If you follow my blog you know that I recently graduated from a coding bootcamp and started work as a web developer.
I can't believe I've been on the job about a month already! Here are some of the tips and pitfalls I've come across during my first month.
React Hooks are Amazing
The first project I worked at at web3devs used React Hooks extensively. Before working at web3devs I had been putting off learning hooks. I didn't see the point of adding Hooks when React already seemed to work fine.
I find that my components are more composable, flexible, and fun to use.
HTML5 has a Built-in API for Form Validation, But Use Cases Are Limited.
If you've ever added
required to an input field, then you've used HTML5's built-in api for form validation.
required is a simple way to prevent a user from submitting a form if they, e.g., forgot to enter their email in the form. If the use clicks submit, a standard message will pop up telling the user that the field is required.
However, using the native HTML5 form validation causes some issues when you're working in a react project. Specifically, it gives the browser's DOM control over input fields (making it an uncontrolled component), whereas most react forms should use the virtual DOM (making it a controlled component).
One of my favorite bloggers, Flavio Copes, eloquently explains the importance of controlled components:
There are two main ways of handling forms in React, which differ on a fundamental level: how data is managed.

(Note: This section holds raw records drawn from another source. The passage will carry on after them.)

(** * html-webpack-inline-image: the rewrite pipeline of [src/index.js]

    A shallow embedding of the plugin class [HtmlWebpackInlineSVGPlugin]:
    JavaScript strings are [string]s of code units, the parse5 tree is an
    inductive type, promises are their eventual state, and the fields of
    [this] together with the shared [svgoDefaultConfig] object, the console
    and the file-system calls are one explicit state record that every
    method threads through. *)

From Stdlib Require Import String Ascii List ZArith Bool Arith Lia DecimalString.
Import ListNotations.
Open Scope string_scope.
Open Scope list_scope.
Set Warnings "-register-all".

Infix "+++" := String.append (at level 60, right associativity).

(** ** JavaScript strings *)

Module Js.

(** [s.indexOf(sub)]: the position of the first occurrence, [-1] without one. *)
Definition indexOf (s sub : string) : Z :=
  match String.index 0 sub s with
  | Some i => Z.of_nat i
  | None => (-1)%Z
  end.

(** The bitwise complement [~x] of the source's [~s.indexOf(sub)] idiom. *)
Definition bitnot (x : Z) : Z := Z.lnot x.

(** A number used as a condition: every number but zero is truthy. *)
Definition truthy (x : Z) : bool := negb (Z.eqb x 0).

(** A string used as a condition: every string but the empty one is truthy. *)
Definition nonEmpty (s : string) : bool :=
  match s with
  | EmptyString => false
  | String _ _ => true
  end.

(** [s.substring(a, b)]: both indices are clamped to the length and swapped
    when they come in the wrong order. *)
Definition substring (s : string) (a b : nat) : string :=
  let len := String.length s in
  let a' := Nat.min a len in
  let b' := Nat.min b len in
  String.substring (Nat.min a' b') (Nat.max a' b' - Nat.min a' b') s.

(** [s.substring(a)]: the end index defaults to the length. *)
Definition substringFrom (s : string) (a : nat) : string :=
  substring s a (String.length s).

(** [s.split(sep)] for a one-character separator; the result is never empty. *)
Fixpoint split (sep : ascii) (s : string) : list string :=
  match s with
  | EmptyString => [EmptyString]
  | String c s' =>
      if Ascii.eqb c sep then EmptyString :: split sep s'
      else match split sep s' with
           | h :: t => String c h :: t
           | [] => [String c EmptyString]
           end
  end.

(** The double quote character of the template literals. *)
Definition quot : string := String (ascii_of_nat 34) EmptyString.

End Js.

(** ** JavaScript objects used as ordered maps

    The svgo configuration objects map plugin names to option values.  The
    own keys of an object enumerate with the array indices first, in
    ascending numeric order, and the other keys after them in the order in
    which they were added; an object is the association list of its
    properties in that order, without repeated keys. *)

Inductive JsValue : Type :=
  | JsUndefined
  | JsBool (b : bool)
  | JsNumber (n : Z)
  | JsString (s : string)
  | JsObject (fields : list (string * JsValue)).

Definition JsObj : Type := list (string * JsValue).

Definition keys (o : JsObj) : list string := map fst o.

(** [o[k]]: [None] stands for a property that is not there. *)
Fixpoint get (o : JsObj) (k : string) : option JsValue :=
  match o with
  | [] => None
  | (k', v) :: o' => if String.eqb k' k then Some v else get o' k
  end.

(** A key that is an array index: the canonical decimal numeral of a
    number below 2^32 - 1. *)
Definition array_index (k : string) : option N :=
  match NilEmpty.uint_of_string k with
  | Some u =>
      let n := N.of_uint u in
      if String.eqb (NilEmpty.string_of_uint (N.to_uint n)) k
         && (n <? 4294967295)%N
      then Some n else None
  | None => None
  end.

(** [o[k] = v] on a key the object has: the property keeps its place. *)
Fixpoint overwrite (o : JsObj) (k : string) (v : JsValue) : JsObj :=
  match o with
  | [] => []
  | (k', v') :: o' =>
      if String.eqb k' k then (k', v) :: o' else (k', v') :: overwrite o' k v
  end.

(** A new array index [k], of number [n], goes after the smaller indices
    and before everything else. *)
Fixpoint insert_index (o : JsObj) (n : N) (k : string) (v : JsValue) : JsObj :=
  match o with
  | [] => [(k, v)]
  | (k', v') :: o' =>
      match array_index k' with
      | Some n' =>
          if (n' <? n)%N then (k', v') :: insert_index o' n k v
          else (k, v) :: o
      | None => (k, v) :: o
      end
  end.

(** [o[k] = v]: an existing key keeps its position; a new one goes among
    the array indices when it is one, and last when it is not. *)
Definition set (o : JsObj) (k : string) (v : JsValue) : JsObj :=
  if existsb (String.eqb k) (keys o) then overwrite o k v
  else match array_index k with
       | Some n => insert_index o n k v
       | None => o ++ [(k, v)]
       end.

(** [Object.assign(target, source)]: every own property of [source], in
    order, is assigned on [target]; the result is the mutated [target]. *)
Definition Object_assign (target source : JsObj) : JsObj :=
  fold_left (fun t kv => set t (fst kv) (snd kv)) source target.

(** lodash's [isLength(value)]: a number that is an integer from 0 to
    [Number.MAX_SAFE_INTEGER]. *)
Definition isLength (v : JsValue) : option nat :=
  match v with
  | JsNumber n =>
      if (0 <=? n)%Z && (n <=? 9007199254740991)%Z then Some (Z.to_nat n)
      else None
  | _ => None
  end.

(** lodash's [isArrayLike(o)] on an object: it has a [length] that
    [isLength] accepts; the result is that length. *)
Definition isArrayLike (o : JsObj) : option nat :=
  match get o "length" with
  | Some v => isLength v
  | None => None
  end.

(** The property name of the number [i]. *)
Definition index_key (i : nat) : string :=
  NilEmpty.string_of_uint (Nat.to_uint i).

(** [_.map(configObj, (value, key) => ({ [key]: value }))]: one single-key
    object per property, in enumeration order; but lodash walks an
    array-like object by index, from 0 to its length, whatever its keys
    are, and a missing index reads as [undefined]. *)
Definition lodash_map_entries (configObj : JsObj) : list JsObj :=
  match isArrayLike configObj with
  | Some len =>
      map (fun i => [(index_key i, match get configObj (index_key i) with
                                   | Some v => v
                                   | None => JsUndefined
                                   end)])
          (seq 0 len)
  | None => map (fun kv => [(fst kv, snd kv)]) configObj
  end.

(** ** The parse5 tree *)

Record Attr : Type := mkAttr { name : string; value : string }.

(** [node.__location]: the span of the node in the buffer it was parsed from. *)
Record Location : Type := mkLocation { startOffset : nat; endOffset : nat }.

(** An element, text node or the fragment root.  Text nodes have no
    attributes and no children.  parse5 reports a location for the nodes it
    read from the text; an element the parser put in by itself (the [tbody]
    of a table written without one) has none, and neither has the root. *)
Inductive Node : Type :=
  mkNode {
    nodeName : string;
    attrs : list Attr;
    childNodes : list Node;
    location : option Location
  }.

(** The nodes below [n] in depth-first pre-order (document order). *)
Fixpoint descendants (n : Node) : list Node :=
  flat_map (fun c => c :: descendants c) (childNodes n).

(** ** The outside world

    The libraries and the file system behind the plugin, as the functions the
    methods call.  A call that can throw (or pass an error to its callback)
    returns a [Try]. *)

Definition Error : Type := string.

Inductive Try (A : Type) : Type :=
  | Ok (a : A)
  | Throw (e : Error).
Arguments Ok {A} a.
Arguments Throw {A} e.

Record World : Type := mkWorld {
  (** [parse5.parseFragment(html, { locationInfo: true })] on a string *)
  parseFragment : string -> Node;
  (** [path.resolve(...)] on string arguments *)
  path_resolve : list string -> string;
  (** [fs.existsSync(path)] on the disk the build starts from *)
  existsSync : string -> bool;
  (** [fs.statSync(path).size] *)
  statSync_size : string -> Try N;
  (** [fs.readFile(path, 'utf8', callback)]: the data or the error *)
  readFile : string -> Try string;
  (** [fs.readFileSync(path)] *)
  readFileSync : string -> Try string;
  (** [new Buffer(image).toString('base64')] *)
  toBase64 : string -> string;
  (** [mimeType.lookup(path)]: [None] stands for [false] *)
  mime_lookup : string -> option string;
  (** [new SVGO({ plugins }).optimize(data)]: [result.data] or the rejection's
      message; [data] is [undefined] after a failed read *)
  svgo_optimize : list JsObj -> option string -> Try string;
  (** [fs.writeFile(path, html, callback)]: the error passed to the callback *)
  writeFile : string -> string -> option Error;
  (** [path.join(pathtmp, dirname)] *)
  path_join : string -> string -> string;
  (** [fs.mkdirSync(path)]: the error it throws, if any *)
  mkdirSync : string -> option Error
}.

(** ** Promises

    A promise is modelled by how it ends: fulfilled with a value, rejected
    with an error, or never settled (neither [resolve] nor [reject] is ever
    called). *)

Inductive Promise (A : Type) : Type :=
  | Fulfilled (v : A)
  | Rejected (e : Error)
  | Pending.
Arguments Fulfilled {A} v.
Arguments Rejected {A} e.
Arguments Pending {A}.

(** ** The state the methods share *)

(** A call that changes the disk. *)
Inductive FsCall : Type :=
  | MkdirSync (path : string)
  | Pipe (from to : string)
  | WriteFile (file data : string).

Record File : Type := mkFile { filename : string; originalHtml : string }.

(** The fields of [this], the module-level [svgoDefaultConfig] object that
    every instance and every call shares, the lines printed by
    [console.log], and the calls made on the disk so far.  [userConfig]
    starts as the empty string, which has no own property and behaves as the
    empty object wherever it is read. *)
Record State : Type := mkState {
  runPreEmit : bool;
  basePath : option string;
  userConfig : JsObj;
  outputPath : string;
  files : list File;
  processedImages : list nat;
  imageLimit : N;
  svgoDefaultConfig : JsObj;
  console : list string;
  disk : list FsCall
}.

(** The fields of the [options] argument of the constructor. *)
Record Options : Type := mkOptions {
  opt_runPreEmit : bool;
  opt_basePath : option string;
  opt_imageLimit : option N
}.

(** [new HtmlWebpackInlineSVGPlugin(options)], in a process whose shared
    default config, console and disk history are those of [svgoConfig],
    [out] and [calls].  [options.imageLimit || 5148]: a missing limit and a
    limit of zero both give 5148. *)
Definition constructor (options : Options) (svgoConfig : JsObj)
    (out : list string) (calls : list FsCall) : State :=
  {| runPreEmit := opt_runPreEmit options;
     basePath := opt_basePath options;
     userConfig := [];
     outputPath := EmptyString;
     files := [];
     processedImages := [];
     imageLimit := match opt_imageLimit options with
                   | Some (Npos n) => Npos n
                   | _ => 5148%N
                   end;
     svgoDefaultConfig := svgoConfig;
     console := out;
     disk := calls |}.

Definition set_userConfig (st : State) (c : JsObj) : State :=
  {| runPreEmit := runPreEmit st; basePath := basePath st; userConfig := c;
     outputPath := outputPath st; files := files st;
     processedImages := processedImages st; imageLimit := imageLimit st;
     svgoDefaultConfig := svgoDefaultConfig st; console := console st;
     disk := disk st |}.

Definition set_outputPath (st : State) (p : string) : State :=
  {| runPreEmit := runPreEmit st; basePath := basePath st;
     userConfig := userConfig st; outputPath := p; files := files st;
     processedImages := processedImages st; imageLimit := imageLimit st;
     svgoDefaultConfig := svgoDefaultConfig st; console := console st;
     disk := disk st |}.

(** [this.files.push(f)] *)
Definition push_files (st : State) (f : File) : State :=
  {| runPreEmit := runPreEmit st; basePath := basePath st;
     userConfig := userConfig st; outputPath := outputPath st;
     files := files st ++ [f];
     processedImages := processedImages st; imageLimit := imageLimit st;
     svgoDefaultConfig := svgoDefaultConfig st; console := console st;
     disk := disk st |}.

(** [this.processedImages.push(offset)] *)
Definition push_processedImages (st : State) (offset : nat) : State :=
  {| runPreEmit := runPreEmit st; basePath := basePath st;
     userConfig := userConfig st; outputPath := outputPath st;
     files := files st;
     processedImages := processedImages st ++ [offset];
     imageLimit := imageLimit st;
     svgoDefaultConfig := svgoDefaultConfig st; console := console st;
     disk := disk st |}.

- if the data is handled by the DOM, we call them uncontrolled components
- if the data is handled by the components we call them controlled components
As you can imagine, controlled components is what you will use most of the time.
My personal approach is to add
required to a form input, then use the
.checkValidity() api in the handleSubmit function.
git mv To Rename and Move Files
The toughest bug I've ran into so far was a
git merge issue caused because I didn't use
git mv. Using
git mv to rename and move files lets you be explicit about your intention and helps to avoid some errors.
Here is a fantastic article on git mv explaining this issue. And no I didn't find this article until after I resolved the bug. 😞.
Git projects are case-insensitive by Default.
When you initilize git in a project directory it automatically creates a config file. In that config file, you will see a line that says
ignorecase = true. This means that if you rename a folder from "Components" to "components", on GitHub the folder will still be called "Components."
This issue came up simultaneously with my
git mv bug, which lead to some very interesting behavior.